First off, write your senator/congresscritter, preferably through the real mail, with a real letter (NOT form letters - they don't read them), or you can always call - the messages you leave with the congresscritter's aide will be passed on. Tell them that this contingency plan that they've been ready with for months (not just slapped together over the weekend like we all thought) is no damn good, and we shouldn't have to cover poor business practices or lapses in ethics. If they get to keep the profits, then they should have to cover their losses as well. If the banks are too big to fail, then they should be broken up into smaller companies so that individual portions can fail should they do something stupid.

In this case, the stupid was spread around pretty heavily, and everyone seems to have caught some of their own personal version of stupid.

Bernie Sanders (Socialist, VT - I love a good socialist in times of capitalism's failure to perform to spec) has suggested we do two things: first is the one I mentioned above, break up the banks that are so large their failure equals the collapse of American finance as we know it; the other suggestion is to impose a 10% surtax on individuals with take home pay greater than $500,000, or couples with take home pay greater than $1,000,000. They benefited from this disaster, they should pay. I don't really disagree with either of these ideas.

Another idea came from the Thom Hartmann program on Air America this morning: return the %0.25 per stock purchase tax that was discontinued in 1966. Used to be there to fund the SEC, but as the income from this tax was exceeding the operating costs of the SEC by a factor of about ten, LBJ and the congress decided to end it, and roll the SEC budget into the general fund.

Two reasons to do this: might slow the speculators down if they have to report every single trade to the IRS; it would bring in potentially billions per year. The London Stock Exchange has been doing this for a long time and is prosperous enough to attract buyers like the NASDAQ.

Above all, none of this $700,000,000,000 bailout crap - no private profits with socialized losses.

1 comment:

Erik Hermansen said...

The thing that is bugging me about this is how hard it is to have a solid opinion on what should be done based on a layman's knowledge of economics.

Things that are more or less clear to me:

* A bunch of people got loans who ought not have.

* I don't want the fockers responsible for this to benefit from it. Out of principle, but also in defense of a working system of incentives.

* I don't trust congress to pull an all-weekend cram session to throw a solution together. Even if McCain graces the Senate with his leadership. You don't spend $700 billion in a panic. I've heard various figures, but that works out to at least $7000 additional tax burden per family.
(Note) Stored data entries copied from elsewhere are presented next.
Lemma Sorted_emitted_books books verses :
  StronglySorted Z.lt (emitted_books books verses).
Proof. apply StronglySorted_filter, Sorted_sorted_keys. Qed.

Lemma NoDup_emitted_books books verses : NoDup (emitted_books books verses).
Proof. apply NoDup_filter, NoDup_sorted_keys. Qed.

Lemma elem_of_emitted_chapters books verses b c :
  (b, c) ∈ emitted_chapters books verses
  ↔ b ∈ emitted_books books verses ∧ c ∈ chapters_of verses b.
Proof.
  unfold emitted_chapters. rewrite list_elem_of_bind. split.
  - intros (b' & Hc & Hb). apply list_elem_of_fmap in Hc as (c' & [= -> ->] & Hc).
    done.
  - intros [Hb Hc]. exists b. split; [|done]. by apply list_elem_of_fmap_2.
Qed.

Lemma NoDup_emitted_chapters books verses :
  NoDup (emitted_chapters books verses).
Proof.
  apply NoDup_bind.
  - intros b1 b2 [b c] _ _ H1 H2.
    apply list_elem_of_fmap in H1 as (? & [= -> ->] & _).
    by apply list_elem_of_fmap in H2 as (? & [= -> ->] & _).
  - intros b _. apply NoDup_fmap_2; [|apply NoDup_sorted_keys].
    by intros ?? [= ->].
  - apply NoDup_emitted_books.
Qed.

Lemma Sorted_seqZ m (n : nat) : StronglySorted Z.lt (seqZ m (Z.of_nat n)).
Proof.
  induction n as [|n IH]; [constructor|]. rewrite seqZ_S.
  apply StronglySorted_app_2; [|done|repeat constructor].
  intros x1 x2 Hx1%elem_of_seqZ ->%list_elem_of_singleton. lia.
Qed.

Lemma count_if_NoDup {A B} `{EqDecision B} (f : A → B) (l : list A) (x : A) :
  NoDup (f <$> l) → x ∈ l → count_if (λ y, f y = f x) l = 1%nat.
Proof.
  unfold count_if. induction l as [|y l IH]; [by intros _ ?%elem_of_nil|].
  rewrite fmap_cons, NoDup_cons, filter_cons. intros [Hy Hnd] Hx.
  case_decide as Hyx.
  - simpl. f_equal.
    destruct (filter (λ y, f y = f x) l) as [|z t] eqn:E; [done|].
    assert (z ∈ filter (λ y, f y = f x) l) as Hz by (rewrite E; left).
    apply list_elem_of_filter in Hz as [Hz1 Hz2].
    destruct Hy. rewrite Hyx, <- Hz1. by apply list_elem_of_fmap_2.
  - apply elem_of_cons in Hx as [->|Hx]; [done|]. by apply IH.
Qed.

End emitted_facts.

(** ** The package files *)

Lemma epub_members_Some (books : books_t) (verses : verses_t)
    (title uuid : string) (xf xt : option xrefs_t) files :
  epub_members books verses title uuid xf xt = Some files
  ↔ ∃ st, assemble books verses xf xt = Some st
          ∧ files
            = epub st
              ++ [("OEBPS/content.opf",
                   CONTENT_OPF title uuid
                     (Str.concat (render_item <$> manifest_items st))
                     (Str.concat (render_itemref <$> spine_items st)));
                  ("OEBPS/toc.ncx",
                   Str.concat ([TOC_NCX_HEAD title uuid]
                               ++ (render_nav <$> toc_nav st)
                               ++ [TOC_NCX_TEMPLATE_TAIL]))].
Proof.
  unfold epub_members.
  destruct (assemble books verses xf xt) as [st|]; simpl.
  - split.
    + intros [= <-]. exists st. split; [done|].
      by rewrite <- (assoc_L (++)).
    + intros (st' & [= <-] & ->). by rewrite <- (assoc_L (++)).
  - split; [done|]. by intros (? & ? & _).
Qed.

(** ** The archive *)

Section archive_facts.
Implicit Types (fs : filesystem) (books : books_t) (verses : verses_t).
Implicit Types (xf xt : option xrefs_t).

Lemma create_epub_spec fs books verses (output_path title uuid : string)
    xf xt :
  create_epub fs books verses output_path title uuid xf xt
  = members ← epub_members books verses title uuid xf xt;
    if archive_accepts fs output_path members then Some members else None.
Proof.
  unfold create_epub, archive_accepts.
  destruct (fs_open fs output_path); simpl.
  - by destruct (epub_members books verses title uuid xf xt).
  - by destruct (epub_members books verses title uuid xf xt).
Qed.

Lemma create_epub_Some fs books verses (output_path title uuid : string)
    xf xt (files : list (string * string)) :
  create_epub fs books verses output_path title uuid xf xt = Some files
  ↔ epub_members books verses title uuid xf xt = Some files
    ∧ archive_accepts fs output_path files = true.
Proof.
  rewrite create_epub_spec.
  destruct (epub_members books verses title uuid xf xt) as [members|]; simpl.
  - destruct (archive_accepts fs output_path members) eqn:E.
    + split; [by intros [= <-]|]. by intros [[= <-] _].
    + split; [done|]. intros [[= <-] H]. by rewrite E in H.
  - split; [done|]. by intros [? _].
Qed.

Lemma create_epub_members fs books verses (output_path title uuid : string)
    xf xt (files : list (string * string)) :
  create_epub fs books verses output_path title uuid xf xt = Some files →
  epub_members books verses title uuid xf xt = Some files.
Proof. by intros [? _]%create_epub_Some. Qed.

Lemma writes_ok_writable (output_path : string)
    (written todo : list (string * string)) :
  writes_ok writable output_path written todo = true.
Proof.
  revert written. induction todo as [|m todo IH]; intros written; [done|].
  simpl. apply IH.
Qed.

Lemma create_epub_writable books verses (output_path title uuid : string)
    xf xt :
  create_epub writable books verses output_path title uuid xf xt
  = epub_members books verses title uuid xf xt.
Proof.
  rewrite create_epub_spec.
  destruct (epub_members books verses title uuid xf xt) as [members|];
    [|done].
  simpl. unfold archive_accepts. by rewrite writes_ok_writable.
Qed.

End archive_facts.

(** ** Play order *)

(** C1.  In the navigation tree that [create_epub] writes, the node at
    position k of the document order carries play order k: the play orders
    are 1, 2, ..., N for the N nodes, so they are a permutation of 1..N
    without repeats and strictly increasing.  The document order is the
    pre-order traversal: the books that have a name by ascending id, each
    followed by its chapters in ascending order, each chapter followed by
    its verses in the order of the source, and the cross-reference node
    last when the cross-reference page is made. *)
Theorem play_order_follows_traversal (fs : filesystem) (books : books_t) (verses : verses_t)
    (output_path title uuid : string) (xf xt : option xrefs_t) files :
  create_epub fs books verses output_path title uuid xf xt = Some files →
  ∃ st,
    assemble books verses xf xt = Some st
    ∧ ("OEBPS/toc.ncx",
       Str.concat ([TOC_NCX_HEAD title uuid] ++ (render_nav <$> toc_nav st)
                   ++ [TOC_NCX_TEMPLATE_TAIL])) ∈ files
    ∧ let points := nav_points (toc_nav st) in
      let orders := nav_play_order <$> points in
      orders = seqZ 1 (Z.of_nat (length points))
      ∧ orders ≡ₚ seqZ 1 (Z.of_nat (length points))
      ∧ NoDup orders
      ∧ StronglySorted Z.lt orders
      ∧ nav_id <$> points
        = nav_traversal books verses
          ++ (if xref_page_made xf xt then ["x"] else [])
      ∧ StronglySorted Z.lt (emitted_books books verses)
      ∧ ∀ b, StronglySorted Z.lt (chapters_of verses b).
Proof.
  intros Hrun%create_epub_members. revert Hrun.
  intros (st & Hst & ->)%epub_members_Some. exists st. split; [done|].
  split. { apply elem_of_app. right. right. left. }
  destruct (assemble_spec _ _ _ _ _ Hst) as (_ & _ & _ & Hids & Hseq).
  simpl. rewrite Hseq. split_and!; try done.
  - apply NoDup_seqZ.
  - apply Sorted_seqZ.
  - apply Sorted_emitted_books.
  - intros b. apply Sorted_sorted_keys.
Qed.

Lemma play_order_follows_traversal_witness :
  ∃ files st,
    create_epub writable demo_books demo_verses "out.epub" "T" "U" demo_xrefs_from demo_xrefs_to
    = Some files
    ∧ assemble demo_books demo_verses demo_xrefs_from demo_xrefs_to = Some st
    ∧ nav_play_order <$> nav_points (toc_nav st)
      = seqZ 1 (Z.of_nat (length (nav_points (toc_nav st)))).
Proof.
  eassert (create_epub writable demo_books demo_verses "out.epub" "T" "U" demo_xrefs_from
             demo_xrefs_to = Some _) as H by (vm_compute; reflexivity).
  destruct (play_order_follows_traversal _ _ _ _ _ _ _ _ _ H)
    as (st & Hst & _ & Hseq & _).
  exact (ex_intro _ _ (ex_intro _ st (conj H (conj Hst Hseq)))).
Defined.

(** ** Manifest and spine *)

Section manifest_facts.
Implicit Types (books : books_t) (verses : verses_t) (b c : Z) (s : string).

Lemma chapter_path_eq b c :
  "OEBPS/" +:+ chapter_fname b c
  = String "O" (String "E" (String "B" (String "P" (String "S" (String "/"
      (String "b" (Str.of_Z b +:+ "c" +:+ Str.of_Z c +:+ ".html"))))))).
Proof. reflexivity. Qed.

Lemma chapter_fname_eq b c :
  chapter_fname b c = String "b" (Str.of_Z b +:+ "c" +:+ Str.of_Z c +:+ ".html").
Proof. reflexivity. Qed.

Lemma NoDup_framed (g : Z → Z → string) (pre post : list string)
    (l : list (Z * Z)) :
  NoDup l →
  (∀ b1 c1 b2 c2, g b1 c1 = g b2 c2 → b1 = b2 ∧ c1 = c2) →
  (∀ s b c, s ∈ pre ++ post → s ≠ g b c) →
  NoDup (pre ++ post) →
  NoDup (pre ++ ((λ bc, g bc.1 bc.2) <$> l) ++ post).
Proof.
  intros Hl Hinj Hlit Hpp.
  apply NoDup_app in Hpp as (Hpre & Hdisj & Hpost).
  apply NoDup_app. split; [done|]. split.
  - intros s Hs [Hin|Hin]%elem_of_app; [|by eapply Hdisj].
    apply list_elem_of_fmap in Hin as ([b c] & -> & _).
    eapply Hlit; [|done]. apply elem_of_app. by left.
  - apply NoDup_app. split; [|split; [|done]].
    + apply NoDup_fmap_2_strong; [|done].
      intros [b1 c1] [b2 c2] _ _ Heq. simpl in Heq.
      by apply Hinj in Heq as [-> ->].
    + intros s ([b c] & -> & _)%list_elem_of_fmap Hin.
      eapply Hlit; [|done]. apply elem_of_app. by right.
Qed.

Lemma letter_not_item_id s b c :
  match s with
  | String a _ => Chr.is_digit a = false ∧ a ≠ "-"%char
  | EmptyString => True
  end →
  s ≠ chapter_item_id b c.
Proof.
  destruct (chapter_item_id_first b c) as (a & r & -> & Ha).
  destruct s as [|a' s]; [done|]. intros [Hd Hm] [= -> _].
  destruct Ha as [Ha| ->]; [by rewrite Ha in Hd|done].
Qed.

End manifest_facts.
Things I don't know that seem very difficult to learn (maybe the OBL can help):

* If we didn't bail anybody out, would it really be that hard to recover? I often wonder if the follow-on consequences are overstated because people at these failing companies hold too much influence over government officials. (By the way, a starting point would be to make certain the follow-on consequences are at least worse than adding a freaking $7000 additional tax burden per family.)

* Where do you draw the line on regulation? Nobody wants to be Freddie/Fannie's bitch, but when you talk about breaking up companies, nationalizing, etc. at SOME POINT less people will want to get into banking and less money will flow into the economy: we can't get a home loan, we won't start that business, we won't get that new job, etc.